Iron rich foods: Frequent Fatigue and Hair Loss can be a sign of iron deficiency

Iron rich foods: Deficiency of any nutrient in the body spoils the health. However, due to not giving attention to our diet, many times there is exiguity of some nutrient or the other in our body. Iron comes out to be one of them. Because of less or no inclusion of Iron-rich foods in the diet, its deficiency starts happening in the body.

Owing to that, the cases of anemia also get increased considerably. Such a situation may lead to many problems like fatigue and lack of physical development. In this article, we will discuss a few iron-rich foods that you must include in your diet.

Iron-rich foods

Green leafy vegetables

Green leafy vegetables are major abundant components, consisting of iron found in green leafy vegetables, such as spinach, kale, fenugreek, bathua. Including these veggies in your diet will help in fulfilling the deficiency of iron along with vitamin A. However, always eat these vegetables cooked.

Because, by cooking them the iron present in it is easily absorbed within the body. Farida is a writer, thinker and a keen observer of human behaviour, who is committed to the cause of applying the knowledge for improving the lives of individuals who need it the most.

Kaleji–

Chicken Kaleji contains much iron. Besides that, vitamin B12 can also be found in it. It can, therefore, be very beneficial for health. Selenium, vitamin A, and many other nutrients also form part of it.

Fish-

Fish is also a very iron-rich food. Particularly in tuna, sardines, and mackerel. By incorporating them into your diet, along with iron, omega 3 fatty acids, vitamin B12, niacin, and many other forms of vitamins and minerals are found. Therefore, definitely include it in your diet.

Dry fruits-

Dry fruits are very iron-enriching for the body. Also, dry fruits are rich in healthy fats, vitamins, minerals, and fiber that can help a person gain healthy well-being. Thus, dry fruits eaten every day are very healthy to eat.

Lentils and beans-

White gram, soybean, lentil, gram dal, etc., are very good sources of iron.

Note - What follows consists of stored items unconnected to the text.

Lemma rstrip_slash_basename p :
  Fuse.basename p ≠ EmptyString -> Fuse.rstrip_slash p = p /\ p ≠ EmptyString.
Proof.
  unfold Fuse.basename.
  induction p as [|c rest IH]; [done|]. intros Hb. split; [|done].
  pose proof (split_path_concat rest) as Hcat.
  cbn [Fuse.split_path] in Hb.
  destruct (Fuse.split_path rest) as [h t]. cbn [fst snd] in *.
  cbn [Fuse.rstrip_slash].
  destruct rest as [|c2 rest2].
  - cbn. destruct h; [|done]. change (t = EmptyString) in Hcat. subst t.
    case_bool_decide; [done|]. done.
  - assert (t ≠ EmptyString) as Ht.
    { destruct h as [|c' h']; [|done].
      change (t = String c2 rest2) in Hcat. by subst t. }
    destruct (IH Ht) as [-> _]. done.
Qed.

Lemma os_path_split_slash p :
  Fuse.basename p ≠ EmptyString ->
  os_path_split (p +:+ "/") = (p, EmptyString).
Proof.
  intros Hb. destruct (rstrip_slash_basename p Hb) as [Hr Hne].
  unfold os_path_split, Fuse.dirname, Fuse.basename.
  rewrite split_path_slash. cbn [fst snd].
  rewrite rstrip_slash_slash, Hr. by destruct p.
Qed.

Section WithCollaborators.

Variable parse : string -> datetime.
Variable resolve_path : string -> option string.
Variable create_folder : string -> string -> Fuse.RequestError + Node.

(** X10: [sync_node_list] prints the failure line and leaves the session
    alone when one of the four listings fails; when all are fetched and the
    call returns from a session at rest, the stored folder ids are exactly
    the ids of the active and trashed folder listings, and likewise for
    files. *)
Theorem sync_node_list_outcome metadata s :
  (get_folder_list metadata = None \/ get_trashed_folders metadata = None \/
   get_file_list metadata = None \/ get_trashed_files metadata = None ->
   sync_node_list parse metadata s = Ok tt s ["Sync failed."]) /\
  (forall folders trashed_folders files trashed_files s' out,
     metadata = mkListings (Some folders) (Some trashed_folders)
                           (Some files) (Some trashed_files) ->
     at_rest s ->
     sync_node_list parse metadata s = Ok tt s' out ->
     at_rest s' /\
     (forall X, X ∈ fo_id <$> t_folders (durable s')
                <-> X ∈ id <$> (folders ++ trashed_folders)) /\
     (forall X, X ∈ fi_id <$> t_files (durable s')
                <-> X ∈ id <$> (files ++ trashed_files))).
Proof.
  split.
  - unfold sync_node_list. intros Hnone.
    destruct (get_folder_list metadata), (get_trashed_folders metadata),
      (get_file_list metadata), (get_trashed_files metadata);
      try done; destruct Hnone as [?|[?|[?|?]]]; done.
  - intros fl tf fi tfi s' out -> Hrest H. unfold sync_node_list in H.
    cbn [get_folder_list get_trashed_folders get_file_list get_trashed_files]
      in H.
    apply bind_Ok_inv in H as (cf & s1 & o1 & o2 & Hfo & H & ->).
    apply bind_Ok_inv in H as (ci & s2 & o2' & o3 & Hfi & H & ->).
    cbv [ret] in H. injection H as <- <-.
    apply insert_folders_full in Hfo as (Hfo & _ & Hrest1); [|apply Hrest..].
    apply insert_files_full in Hfi
      as (fs & Hfs & Hfi & Hfo2 & Hrest2 & _ & _); [|done].
    split; [done|]. rewrite Hfo2, Hfo, Hfi, (rows_of_ids parse _ fs Hfs).
    split; [|done]. intros X. rewrite list_elem_of_fmap. split.
    + intros (x & -> & Hx). by apply list_elem_of_filter in Hx as [? _].
    + intros HX.
      assert (X ∈ fo_id <$> upsert_all parse (t_folders (flushed s)) (fl ++ tf))
        as Hin by (apply upsert_all_ids; by right).
      apply list_elem_of_fmap in Hin as (x & -> & Hin).
      exists x. split; [done|]. by apply list_elem_of_filter.
Qed.

(** X11: [create_action] treats a trailing slash as optional: for a path
    with a non-empty last component, the path followed by a slash gives the
    same run; when the parent path does not resolve it prints a message and
    exits with code 2, and when the request fails it prints one line and
    leaves the session as it is. *)
Theorem create_action_trailing_slash new_folder s :
  Fuse.basename new_folder ≠ EmptyString ->
  create_action parse resolve_path create_folder (new_folder +:+ "/") s
  = create_action parse resolve_path create_folder new_folder s /\
  (resolve_path (Fuse.dirname new_folder) = None ->
   create_action parse resolve_path create_folder new_folder s
   = Ok (Some INVALID_ARG_RETVAL) s ["Invalid parent path."]) /\
  (forall p_path e,
     resolve_path (Fuse.dirname new_folder) = Some p_path ->
     p_path ≠ EmptyString ->
     create_folder (Fuse.basename new_folder) p_path = inl e ->
     exists line,
       create_action parse resolve_path create_folder new_folder s
       = Ok None s [line]).
Proof.
  intros Hb.
  split; [|split].
  - unfold create_action. rewrite os_path_split_slash by done.
    unfold os_path_split. by destruct (Fuse.basename new_folder).
  - intros Hp. unfold create_action, os_path_split.
    destruct (Fuse.basename new_folder); [done|]. by rewrite Hp.
  - intros p_path e Hp Hne He. unfold create_action, os_path_split.
    destruct (Fuse.basename new_folder) as [|c b] eqn:Hbn; [done|].
    rewrite Hp. destruct p_path; [done|]. rewrite He.
    case_bool_decide; eexists; reflexivity.
Qed.

End WithCollaborators.

Lemma sync_node_list_outcome_witness :
  sync_node_list sample_parse
    (mkListings (Some [docs]) (Some []) None (Some [])) stocked_session
  = Ok tt stocked_session ["Sync failed."].
Proof.
  apply (proj1 (sync_node_list_outcome sample_parse _ stocked_session)).
  right. right. by left.
Defined.

Lemma create_action_trailing_slash_witness :
  Fuse.basename "/my/dir" ≠ EmptyString /\
  create_action sample_parse
    (fun p => if bool_decide (p = "/my") then Some "F1" else None)
    (fun name_ parent => inr (mkNode "F9" (Some name_) "2015-02-01"
                                "2015-02-01" "AVAILABLE" [parent] "FOLDER"
                                None))
    "/my/dir/" stocked_session
  = create_action sample_parse
      (fun p => if bool_decide (p = "/my") then Some "F1" else None)
      (fun name_ parent => inr (mkNode "F9" (Some name_) "2015-02-01"
                                  "2015-02-01" "AVAILABLE" [parent] "FOLDER"
                                  None))
      "/my/dir" stocked_session.
Proof.
  assert (Fuse.basename "/my/dir" ≠ EmptyString) as Hb by done.
  split; [exact Hb|].
  exact (proj1 (create_action_trailing_slash sample_parse _ _ "/my/dir"
                  stocked_session Hb)).
Defined.

End CliFacts.

(** * Facts about the FUSE layer *)
Module FuseFacts.
Import Fuse.

(** ** WriteStream *)

Lemma WriteStream_write_offset data f :
  match WriteStream_write data f with
  | (inr _, f') => offset f' = offset f + len data
  | (inl e, f') =>
      f' = f /\ (e = FuseOSError EREMOTEIO \/ e = FuseOSError ETIMEDOUT)
  end.
Proof.
  unfold WriteStream_write. destruct (error f); [by auto|].
  case_bool_decide; cbn; auto.
Qed.
(** When the identifier does not decide, the result is the name search. *)
Lemma lookup_zone_by_name zone_id zone_name outputs :
  ~ id_usable zone_id outputs ->
  lookup_zone zone_id zone_name outputs =
  match zone_name with
  | Some name =>
      if str_truthy zone_name then
        match find (fun o => name_matches name (snd o)) outputs with
        | Some (output_id, _) => Some output_id
        | None => None
        end
      else None
  | None => None
  end.
Proof.
  intros Hno. unfold lookup_zone. destruct zone_id as [id|]; [|reflexivity].
  destruct (str_truthy (Some id) && output_known id outputs) eqn:E; [|reflexivity].
  exfalso. apply Hno. apply andb_true_iff in E. destruct E as [Ht Hk].
  exists id. repeat split.
  - simpl in Ht. apply negb_true_iff in Ht. now apply String.eqb_neq.
  - now apply output_known_iff.
Qed.

Section Resolution.

Variable w : world.

(** With the API object in place and the outputs enumerated, one attempt
    yields what [lookup_zone] finds. *)
Lemma _find_zone_run zone_id zone_name c outs :
  roonapi c <> None -> w_outputs w (tick c) = Ret (Some outs) ->
  _find_zone w zone_id zone_name c =
  (Ret (py_of_output_id (lookup_zone zone_id zone_name outs)), next_tick c).
Proof.
  intros Ha Ho. unfold _find_zone, bind at 1, gets.
  destruct (roonapi c); [|congruence].
  unfold roonapi_outputs, consult_or_raise, consult, bind. now rewrite Ho.
Qed.

(** A non-empty output id found on the first attempt is returned at once. *)
Lemma find_zone_output_id_first_attempt zone_id zone_name retries wait_time c outs id :
  roonapi c <> None -> w_outputs w (tick c) = Ret (Some outs) ->
  lookup_zone zone_id zone_name outs = Some id -> id <> "" ->
  find_zone_output_id w zone_id zone_name (S retries) wait_time c =
  (Ret (Some id), mark_success w (next_tick c)).
Proof.
  intros Ha Ho Hl Hne. unfold find_zone_output_id. simpl find_zone_loop.
  pose proof (_find_zone_run zone_id zone_name c outs Ha Ho) as Hrun.
  rewrite Hl in Hrun. simpl in Hrun.
  rewrite (bind_run _ _ _ _ _
             (robust_roon_command_first_try w _ 2 c _ _ Ha Hrun)).
  assert (Ht : py_truthy (PyStr id) = true).
  { unfold py_truthy. apply negb_true_iff. now apply String.eqb_neq. }
  now rewrite Ht.
Qed.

Along with iron, protein obtained from them is highly useful for muscle strength. Along with this, magnesium and potassium and fiber are present in them which is highly beneficial for health.

Conclusion

Incorporating iron-rich foods like green leafy vegetables, chicken liver, fish, dry fruits, and legumes into your diet is essential to prevent iron deficiency and related health issues such as anemia. These foods not only enhance iron levels but also provide vital nutrients for overall well-being and vitality.